(* ===== verification/Forwarding.v ===== *)
(** References to references and overload resolution, as [lang/forward.cpp] and
    [lang/template_func_overload.cpp] use them: reference collapsing, the
    deduction of a forwarding reference, [std::forward], and the choice between
    the overloads and specialisations the two programs declare. *)
From S2P Require Import Prelude.

(** * Types and value categories *)

(** What stands after a type's name: nothing, [&] or [&&]. *)
Inductive ref := Val | LRef | RRef.
Inductive category := LValue | RValue.
Inductive base := Int | Float | Char.
Record type := Type_ { named : base; reference : ref }.

#[export] Instance ref_eq_dec : EqDecision ref.
Proof. solve_decision. Defined.
#[export] Instance category_eq_dec : EqDecision category.
Proof. solve_decision. Defined.
#[export] Instance base_eq_dec : EqDecision base.
Proof. solve_decision. Defined.

(** A reference added to a type that is one already: [&] wins over [&&]. *)
Definition collapse (t r : ref) : ref :=
  match t, r with
  | t, Val => t
  | Val, r => r
  | RRef, RRef => RRef
  | _, _ => LRef
  end.
Definition add (t : type) (r : ref) : type := Type_ (named t) (collapse (reference t) r).

(** The arguments of the calls in the two [main]s: a variable with its declared
    type, which is an lvalue whatever that type is, a literal, [std::move]. *)
Inductive expr := Var (t : type) | Literal (b : base) | Move (e : expr).
Definition category_of (e : expr) : category := match e with Var _ => LValue | _ => RValue end.
Fixpoint base_of (e : expr) : base := match e with Var t => named t | Literal b => b | Move e => base_of e end.

(** [ParamType] of a parameter [ParamType&&], for an argument. *)
Definition deduce (e : expr) : type :=
  Type_ (base_of e) (match category_of e with LValue => LRef | RValue => Val end).

(** [std::forward<T>(parameter)]: a cast of the named parameter to [T&&]. *)
Definition forward (t : type) : category :=
  match reference (add t RRef) with LRef => LValue | _ => RValue end.

(** * Laws *)
#[export] Instance collapse_assoc : Assoc (=) collapse.
Proof. by intros [] [] []. Qed.
#[export] Instance collapse_comm : Comm (=) collapse.
Proof. by intros [] []. Qed.
#[export] Instance collapse_idemp : IdemP (=) collapse.
Proof. by intros []. Qed.
Lemma collapse_absorbs r : collapse LRef r = LRef.
Proof. by destruct r. Qed.

(** The parameter [ParamType&&] is a reference of the argument's category. *)
Lemma deduce_parameter e :
  reference (add (deduce e) RRef) = match category_of e with LValue => LRef | RValue => RRef end.
Proof. unfold deduce, add. simpl. by destruct (category_of e). Qed.

Lemma forward_deduce e : forward (deduce e) = category_of e.
Proof. unfold forward. rewrite deduce_parameter. by destruct (category_of e). Qed.

Lemma forward_add_rref t : forward (add t RRef) = forward t.
Proof. unfold forward, add. simpl. by rewrite <- (assoc_L collapse). Qed.

Lemma forward_add_lref t : forward (add t LRef) = LValue.
Proof. unfold forward, add. simpl. rewrite (comm_L collapse _ LRef). by rewrite !collapse_absorbs. Qed.

(** * [forward.cpp] *)
Module Forward.
(** The two overloads of [test_forward]. *)
Inductive version := IntRef | IntRRef.
Definition test_forward (c : category) : version := match c with LValue => IntRef | RValue => IntRRef end.

(** [test]: the three calls, with the template arguments as written. *)
Definition test (e : expr) : list version :=
  let ParamType := deduce e in
  [test_forward (forward (add ParamType RRef)); test_forward (forward (add ParamType LRef));
   test_forward (forward ParamType)].

Definition a : expr := Var (Type_ Int Val).
Definition b : expr := Var (Type_ Int LRef).
Definition c : expr := Var (Type_ Int RRef).
Definition main : list (list version) := test <$> [Literal Int; a; b; c; Move a].

(** For every argument the third call goes to the overload that the argument
    itself would go to; so does the first, which the source marks as wrong; the
    second always goes to the one for lvalues. *)
Theorem forward_versions (e : expr) :
  test e = [test_forward (category_of e); IntRef; test_forward (category_of e)].
Proof. unfold test. by rewrite forward_add_rref, forward_add_lref, forward_deduce. Qed.

Example forward_main : main =
  [[IntRRef; IntRef; IntRRef]; [IntRef; IntRef; IntRef]; [IntRef; IntRef; IntRef];
   [IntRef; IntRef; IntRef]; [IntRRef; IntRef; IntRRef]].
Proof. reflexivity. Qed.
End Forward.

(** * [template_func_overload.cpp] *)
Module Overload.
Inductive message := RightTemplate | LeftTemplate | Template | IntRRefVersion | IntRefVersion.

(** The two templates named [fun]: [ParamType&&] takes every argument,
    [ParamType&] the lvalues; of two that fit, the more specialised is called. *)
Inductive template := ByForwarding | ByLRef.
#[export] Instance template_eq_dec : EqDecision template.
Proof. solve_decision. Defined.
Definition viable (c : category) (f : template) : bool :=
  match f with ByForwarding => true | ByLRef => bool_decide (c = LValue) end.
Definition more_specialised (f g : template) : bool :=
  match f, g with ByLRef, ByForwarding => true | _, _ => false end.
Definition at_least (f g : template) : bool := bool_decide (f = g) || more_specialised f g.
Definition best (c : category) (fs : list template) : option template :=
  let viables := filter (λ f, viable c f) fs in
  List.find (λ f, forallb (at_least f) viables) viables.
Definition candidates : list template := [ByForwarding; ByLRef].
Definition fun_ (c : category) : option message :=
  f ← best c candidates; Some (match f with ByForwarding => RightTemplate | ByLRef => LeftTemplate end).

(** [test]: the two full specialisations, for [ParamType] equal to [int] and to
    [int&], and the template, which forwards. *)
Definition test (e : expr) : option (list message) :=
  let ParamType := deduce e in
  match ParamType with
  | Type_ Int Val => Some [IntRRefVersion]
  | Type_ Int LRef => Some [IntRefVersion]
  | _ => m ← fun_ (forward ParamType); Some [Template; m]
  end.

Definition a : expr := Var (Type_ Int Val).
Definition b : expr := Var (Type_ Int LRef).
Definition c : expr := Var (Type_ Int RRef).
Definition x : expr := Var (Type_ Float Val).
Definition y : expr := Var (Type_ Char Val).
Definition main : option (list (list message)) :=
  mapM test [a; b; c; Literal Int; Move a; Move b; Move c;
             Literal Float; x; Move x; Literal Char; y; Move y].

(** The calls that fit are unambiguous: one overload of [fun] is called for each
    category, whatever order the two are declared in. *)
Lemma best_unique (ct : category) (fs : list template) :
  fs ≡ₚ candidates → best ct fs = best ct candidates ∧ is_Some (best ct fs).
Proof.
  intros Hp. symmetry in Hp. apply Permutation_length_2_inv in Hp as [-> | ->]; destruct ct; split; (reflexivity || eexists; reflexivity).
Qed.

(** An argument of type [int] goes to the specialisation of its category; another
    one to the template, and from there to the overload of its category. *)
Theorem overload_chosen (e : expr) :
  test e = Some (match base_of e, category_of e with
                 | Int, LValue => [IntRefVersion]
                 | Int, RValue => [IntRRefVersion]
                 | _, LValue => [Template; LeftTemplate]
                 | _, RValue => [Template; RightTemplate]
                 end).
Proof.
  pose proof (forward_deduce e) as Hf. unfold test. 
  destruct (deduce e) as [bs r] eqn:E. unfold deduce in E. injection E as <- <-.
  rewrite Hf. by destruct (base_of e), (category_of e).
Qed.

Example overload_main : main = Some
  [[IntRefVersion]; [IntRefVersion]; [IntRefVersion]; [IntRRefVersion]; [IntRRefVersion];
   [IntRRefVersion]; [IntRRefVersion];
   [Template; RightTemplate]; [Template; LeftTemplate]; [Template; RightTemplate];
   [Template; RightTemplate]; [Template; LeftTemplate]; [Template; RightTemplate]].
Proof. reflexivity. Qed.
End Overload.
+ + + + +
▶ _Work instruction_
Print each line of the data exactly. Keep all of it.

▶ _Result_
(* ===== verification/Forwarding.v ===== *)
(** References to references and overload resolution, as [lang/forward.cpp] and
    [lang/template_func_overload.cpp] use them: reference collapsing, the
    deduction of a forwarding reference, [std::forward], and the choice between
    the overloads and specialisations the two programs declare. *)
From S2P Require Import Prelude.

(** * Types and value categories *)

(** What stands after a type's name: nothing, [&] or [&&]. *)
Inductive ref := Val | LRef | RRef.
Inductive category := LValue | RValue.
Inductive base := Int | Float | Char.
Record type := Type_ { named : base; reference : ref }.

#[export] Instance ref_eq_dec : EqDecision ref.
Proof. solve_decision. Defined.
#[export] Instance category_eq_dec : EqDecision category.
Proof. solve_decision. Defined.
#[export] Instance base_eq_dec : EqDecision base.
Proof. solve_decision. Defined.

(** A reference added to a type that is one already: [&] wins over [&&]. *)
Definition collapse (t r : ref) : ref :=
  match t, r with
  | t, Val => t
  | Val, r => r
  | RRef, RRef => RRef
  | _, _ => LRef
  end.
Definition add (t : type) (r : ref) : type := Type_ (named t) (collapse (reference t) r).

(** The arguments of the calls in the two [main]s: a variable with its declared
    type, which is an lvalue whatever that type is, a literal, [std::move]. *)
Inductive expr := Var (t : type) | Literal (b : base) | Move (e : expr).
Definition category_of (e : expr) : category := match e with Var _ => LValue | _ => RValue end.
Fixpoint base_of (e : expr) : base := match e with Var t => named t | Literal b => b | Move e => base_of e end.

(** [ParamType] of a parameter [ParamType&&], for an argument. *)
Definition deduce (e : expr) : type :=
  Type_ (base_of e) (match category_of e with LValue => LRef | RValue => Val end).

(** [std::forward<T>(parameter)]: a cast of the named parameter to [T&&]. *)
Definition forward (t : type) : category :=
  match reference (add t RRef) with LRef => LValue | _ => RValue end.

(** * Laws *)
#[export] Instance collapse_assoc : Assoc (=) collapse.
Proof. by intros [] [] []. Qed.
#[export] Instance collapse_comm : Comm (=) collapse.
Proof. by intros [] []. Qed.
#[export] Instance collapse_idemp : IdemP (=) collapse.
Proof. by intros []. Qed.
Lemma collapse_absorbs r : collapse LRef r = LRef.
Proof. by destruct r. Qed.

(** The parameter [ParamType&&] is a reference of the argument's category. *)
Lemma deduce_parameter e :
  reference (add (deduce e) RRef) = match category_of e with LValue => LRef | RValue => RRef end.
Proof. unfold deduce, add. simpl. by destruct (category_of e). Qed.

Lemma forward_deduce e : forward (deduce e) = category_of e.
Proof. unfold forward. rewrite deduce_parameter. by destruct (category_of e). Qed.

Lemma forward_add_rref t : forward (add t RRef) = forward t.
Proof. unfold forward, add. simpl. by rewrite <- (assoc_L collapse). Qed.

Lemma forward_add_lref t : forward (add t LRef) = LValue.
Proof. unfold forward, add. simpl. rewrite (comm_L collapse _ LRef). by rewrite !collapse_absorbs. Qed.

(** * [forward.cpp] *)
Module Forward.
(** The two overloads of [test_forward]. *)
Inductive version := IntRef | IntRRef.
Definition test_forward (c : category) : version := match c with LValue => IntRef | RValue => IntRRef end.

(** [test]: the three calls, with the template arguments as written. *)
Definition test (e : expr) : list version :=
  let ParamType := deduce e in
  [test_forward (forward (add ParamType RRef)); test_forward (forward (add ParamType LRef));
   test_forward (forward ParamType)].

Definition a : expr := Var (Type_ Int Val).
Definition b : expr := Var (Type_ Int LRef).
Definition c : expr := Var (Type_ Int RRef).
Definition main : list (list version) := test <$> [Literal Int; a; b; c; Move a].

(** For every argument the third call goes to the overload that the argument
    itself would go to; so does the first, which the source marks as wrong; the
    second always goes to the one for lvalues. *)
Theorem forward_versions (e : expr) :
  test e = [test_forward (category_of e); IntRef; test_forward (category_of e)].
Proof. unfold test. by rewrite forward_add_rref, forward_add_lref, forward_deduce. Qed.

Example forward_main : main =
  [[IntRRef; IntRef; IntRRef]; [IntRef; IntRef; IntRef]; [IntRef; IntRef; IntRef];
   [IntRef; IntRef; IntRef]; [IntRRef; IntRef; IntRRef]].
Proof. reflexivity. Qed.
End Forward.

(** * [template_func_overload.cpp] *)
Module Overload.
Inductive message := RightTemplate | LeftTemplate | Template | IntRRefVersion | IntRefVersion.

(** The two templates named [fun]: [ParamType&&] takes every argument,
    [ParamType&] the lvalues; of two that fit, the more specialised is called. *)
Inductive template := ByForwarding | ByLRef.
#[export] Instance template_eq_dec : EqDecision template.
Proof. solve_decision. Defined.
Definition viable (c : category) (f : template) : bool :=
  match f with ByForwarding => true | ByLRef => bool_decide (c = LValue) end.
Definition more_specialised (f g : template) : bool :=
  match f, g with ByLRef, ByForwarding => true | _, _ => false end.
Definition at_least (f g : template) : bool := bool_decide (f = g) || more_specialised f g.
Definition best (c : category) (fs : list template) : option template :=
  let viables := filter (λ f, viable c f) fs in
  List.find (λ f, forallb (at_least f) viables) viables.
Definition candidates : list template := [ByForwarding; ByLRef].
Definition fun_ (c : category) : option message :=
  f ← best c candidates; Some (match f with ByForwarding => RightTemplate | ByLRef => LeftTemplate end).

(** [test]: the two full specialisations, for [ParamType] equal to [int] and to
    [int&], and the template, which forwards. *)
Definition test (e : expr) : option (list message) :=
  let ParamType := deduce e in
  match ParamType with
  | Type_ Int Val => Some [IntRRefVersion]
  | Type_ Int LRef => Some [IntRefVersion]
  | _ => m ← fun_ (forward ParamType); Some [Template; m]
  end.

Definition a : expr := Var (Type_ Int Val).
Definition b : expr := Var (Type_ Int LRef).
Definition c : expr := Var (Type_ Int RRef).
Definition x : expr := Var (Type_ Float Val).
Definition y : expr := Var (Type_ Char Val).
Definition main : option (list (list message)) :=
  mapM test [a; b; c; Literal Int; Move a; Move b; Move c;
             Literal Float; x; Move x; Literal Char; y; Move y].

(** The calls that fit are unambiguous: one overload of [fun] is called for each
    category, whatever order the two are declared in. *)
Lemma best_unique (ct : category) (fs : list template) :
  fs ≡ₚ candidates → best ct fs = best ct candidates ∧ is_Some (best ct fs).
Proof.
  intros Hp. symmetry in Hp. apply Permutation_length_2_inv in Hp as [-> | ->]; destruct ct; split; (reflexivity || eexists; reflexivity).
Qed.

(** An argument of type [int] goes to the specialisation of its category; another
    one to the template, and from there to the overload of its category. *)
Theorem overload_chosen (e : expr) :
  test e = Some (match base_of e, category_of e with
                 | Int, LValue => [IntRefVersion]
                 | Int, RValue => [IntRRefVersion]
                 | _, LValue => [Template; LeftTemplate]
                 | _, RValue => [Template; RightTemplate]
                 end).
Proof.
  pose proof (forward_deduce e) as Hf. unfold test. 
  destruct (deduce e) as [bs r] eqn:E. unfold deduce in E. injection E as <- <-.
  rewrite Hf. by destruct (base_of e), (category_of e).
Qed.

Example overload_main : main = Some
  [[IntRefVersion]; [IntRefVersion]; [IntRefVersion]; [IntRRefVersion]; [IntRRefVersion];
   [IntRRefVersion]; [IntRRefVersion];
   [Template; RightTemplate]; [Template; LeftTemplate]; [Template; RightTemplate];
   [Template; RightTemplate]; [Template; LeftTemplate]; [Template; RightTemplate]].
Proof. reflexivity. Qed.
End Overload.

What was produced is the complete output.